Your goal =>
Would you return, word for word, the lines of the data below from the line with "[|by left|by left]." through the line with "set (owner := opt_else", and no others?

Exercise data =>
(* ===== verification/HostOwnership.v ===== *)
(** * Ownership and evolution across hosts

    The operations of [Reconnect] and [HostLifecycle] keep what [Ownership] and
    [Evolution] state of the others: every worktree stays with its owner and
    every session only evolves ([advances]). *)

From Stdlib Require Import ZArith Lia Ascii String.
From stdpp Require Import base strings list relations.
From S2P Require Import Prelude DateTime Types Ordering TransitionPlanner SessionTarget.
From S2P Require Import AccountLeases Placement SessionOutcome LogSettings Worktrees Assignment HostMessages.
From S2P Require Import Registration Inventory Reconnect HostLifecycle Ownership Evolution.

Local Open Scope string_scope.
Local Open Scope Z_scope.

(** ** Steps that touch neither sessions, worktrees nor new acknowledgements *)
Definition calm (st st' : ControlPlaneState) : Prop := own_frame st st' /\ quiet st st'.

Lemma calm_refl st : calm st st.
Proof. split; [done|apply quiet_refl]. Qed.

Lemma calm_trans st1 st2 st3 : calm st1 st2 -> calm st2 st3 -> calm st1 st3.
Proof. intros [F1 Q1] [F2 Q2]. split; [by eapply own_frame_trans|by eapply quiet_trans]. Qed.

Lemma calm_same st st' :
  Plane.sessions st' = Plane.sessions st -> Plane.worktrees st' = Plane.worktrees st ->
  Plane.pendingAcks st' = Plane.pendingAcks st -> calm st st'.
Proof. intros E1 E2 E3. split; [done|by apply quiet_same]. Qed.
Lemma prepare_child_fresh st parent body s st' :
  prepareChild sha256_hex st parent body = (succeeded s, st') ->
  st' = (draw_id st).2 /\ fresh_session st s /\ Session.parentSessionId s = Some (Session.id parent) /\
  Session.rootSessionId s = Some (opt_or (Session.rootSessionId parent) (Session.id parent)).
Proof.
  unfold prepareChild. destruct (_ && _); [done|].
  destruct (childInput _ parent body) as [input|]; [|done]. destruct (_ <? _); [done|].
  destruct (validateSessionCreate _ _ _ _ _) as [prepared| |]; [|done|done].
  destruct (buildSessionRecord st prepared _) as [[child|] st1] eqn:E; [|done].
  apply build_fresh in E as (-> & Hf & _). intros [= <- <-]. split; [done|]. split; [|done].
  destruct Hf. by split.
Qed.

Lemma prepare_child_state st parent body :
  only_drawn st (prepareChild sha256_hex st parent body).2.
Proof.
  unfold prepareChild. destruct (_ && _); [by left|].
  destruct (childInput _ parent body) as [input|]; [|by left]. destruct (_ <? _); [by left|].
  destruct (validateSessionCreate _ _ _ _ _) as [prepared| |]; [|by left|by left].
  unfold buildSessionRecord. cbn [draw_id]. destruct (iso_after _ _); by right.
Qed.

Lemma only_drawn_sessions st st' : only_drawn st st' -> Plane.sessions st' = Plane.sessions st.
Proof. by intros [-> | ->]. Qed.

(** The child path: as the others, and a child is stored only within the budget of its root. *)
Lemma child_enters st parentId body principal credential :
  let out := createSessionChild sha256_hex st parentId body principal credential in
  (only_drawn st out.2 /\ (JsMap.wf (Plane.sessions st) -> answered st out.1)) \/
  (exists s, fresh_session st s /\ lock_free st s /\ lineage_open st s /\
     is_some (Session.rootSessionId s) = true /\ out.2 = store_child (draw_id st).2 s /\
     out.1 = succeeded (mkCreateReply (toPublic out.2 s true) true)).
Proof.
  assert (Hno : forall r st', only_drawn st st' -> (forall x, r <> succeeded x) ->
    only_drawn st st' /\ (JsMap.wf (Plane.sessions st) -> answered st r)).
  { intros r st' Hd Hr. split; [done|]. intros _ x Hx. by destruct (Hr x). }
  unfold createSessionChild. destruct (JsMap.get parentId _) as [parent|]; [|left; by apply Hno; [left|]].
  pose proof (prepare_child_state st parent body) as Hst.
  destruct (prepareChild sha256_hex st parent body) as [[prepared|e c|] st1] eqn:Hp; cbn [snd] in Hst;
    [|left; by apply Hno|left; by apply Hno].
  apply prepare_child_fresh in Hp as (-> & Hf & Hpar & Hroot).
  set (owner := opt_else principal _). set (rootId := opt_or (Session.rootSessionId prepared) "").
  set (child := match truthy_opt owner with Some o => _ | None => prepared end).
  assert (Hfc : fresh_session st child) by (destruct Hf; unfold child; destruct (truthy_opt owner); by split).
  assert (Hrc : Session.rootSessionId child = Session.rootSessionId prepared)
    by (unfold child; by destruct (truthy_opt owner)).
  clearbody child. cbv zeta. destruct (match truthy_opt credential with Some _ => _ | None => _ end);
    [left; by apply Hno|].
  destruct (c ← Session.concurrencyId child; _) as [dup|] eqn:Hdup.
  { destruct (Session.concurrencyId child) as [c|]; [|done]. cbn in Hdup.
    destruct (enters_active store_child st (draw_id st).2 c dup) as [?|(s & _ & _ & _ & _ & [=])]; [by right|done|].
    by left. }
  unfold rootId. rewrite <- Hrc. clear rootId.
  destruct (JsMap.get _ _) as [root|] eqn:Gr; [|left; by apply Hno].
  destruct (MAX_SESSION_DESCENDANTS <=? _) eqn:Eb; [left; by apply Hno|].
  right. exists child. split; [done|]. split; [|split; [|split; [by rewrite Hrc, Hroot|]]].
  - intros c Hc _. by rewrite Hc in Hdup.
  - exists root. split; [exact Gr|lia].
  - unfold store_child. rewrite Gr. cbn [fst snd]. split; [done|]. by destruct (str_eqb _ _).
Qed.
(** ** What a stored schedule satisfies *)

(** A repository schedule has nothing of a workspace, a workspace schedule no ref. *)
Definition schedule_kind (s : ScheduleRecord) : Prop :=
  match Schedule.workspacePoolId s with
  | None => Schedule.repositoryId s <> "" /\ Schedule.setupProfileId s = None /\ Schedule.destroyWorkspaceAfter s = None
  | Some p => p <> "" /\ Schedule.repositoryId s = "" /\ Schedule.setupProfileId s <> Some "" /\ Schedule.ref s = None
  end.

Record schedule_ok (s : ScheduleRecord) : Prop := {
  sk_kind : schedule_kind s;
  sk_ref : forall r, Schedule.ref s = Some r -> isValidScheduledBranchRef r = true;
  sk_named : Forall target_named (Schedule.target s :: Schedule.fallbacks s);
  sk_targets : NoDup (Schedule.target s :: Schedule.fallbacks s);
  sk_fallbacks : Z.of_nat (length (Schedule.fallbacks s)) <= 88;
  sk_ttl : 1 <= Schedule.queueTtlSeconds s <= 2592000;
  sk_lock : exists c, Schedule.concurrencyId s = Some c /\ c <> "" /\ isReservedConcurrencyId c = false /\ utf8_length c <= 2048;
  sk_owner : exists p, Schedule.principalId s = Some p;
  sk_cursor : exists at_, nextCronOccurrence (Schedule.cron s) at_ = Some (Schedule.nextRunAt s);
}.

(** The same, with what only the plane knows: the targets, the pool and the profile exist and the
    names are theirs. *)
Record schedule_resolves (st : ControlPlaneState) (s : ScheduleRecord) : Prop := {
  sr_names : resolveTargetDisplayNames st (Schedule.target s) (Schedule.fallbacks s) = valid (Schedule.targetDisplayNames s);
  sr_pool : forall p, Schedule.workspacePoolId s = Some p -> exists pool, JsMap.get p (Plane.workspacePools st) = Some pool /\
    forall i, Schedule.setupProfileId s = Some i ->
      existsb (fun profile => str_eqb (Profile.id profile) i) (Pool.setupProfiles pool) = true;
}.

Solved problem =>
  destruct (validateSessionCreate _ _ _ _ _) as [prepared| |]; [|by left|by left].
  unfold buildSessionRecord. cbn [draw_id]. destruct (iso_after _ _); by right.
Qed.

Lemma only_drawn_sessions st st' : only_drawn st st' -> Plane.sessions st' = Plane.sessions st.
Proof. by intros [-> | ->]. Qed.

(** The child path: as the others, and a child is stored only within the budget of its root. *)
Lemma child_enters st parentId body principal credential :
  let out := createSessionChild sha256_hex st parentId body principal credential in
  (only_drawn st out.2 /\ (JsMap.wf (Plane.sessions st) -> answered st out.1)) \/
  (exists s, fresh_session st s /\ lock_free st s /\ lineage_open st s /\
     is_some (Session.rootSessionId s) = true /\ out.2 = store_child (draw_id st).2 s /\
     out.1 = succeeded (mkCreateReply (toPublic out.2 s true) true)).
Proof.
  assert (Hno : forall r st', only_drawn st st' -> (forall x, r <> succeeded x) ->
    only_drawn st st' /\ (JsMap.wf (Plane.sessions st) -> answered st r)).
  { intros r st' Hd Hr. split; [done|]. intros _ x Hx. by destruct (Hr x). }
  unfold createSessionChild. destruct (JsMap.get parentId _) as [parent|]; [|left; by apply Hno; [left|]].
  pose proof (prepare_child_state st parent body) as Hst.
  destruct (prepareChild sha256_hex st parent body) as [[prepared|e c|] st1] eqn:Hp; cbn [snd] in Hst;
    [|left; by apply Hno|left; by apply Hno].
  apply prepare_child_fresh in Hp as (-> & Hf & Hpar & Hroot).
  set (owner := opt_else principal _). set (rootId := opt_or (Session.rootSessionId prepared) "").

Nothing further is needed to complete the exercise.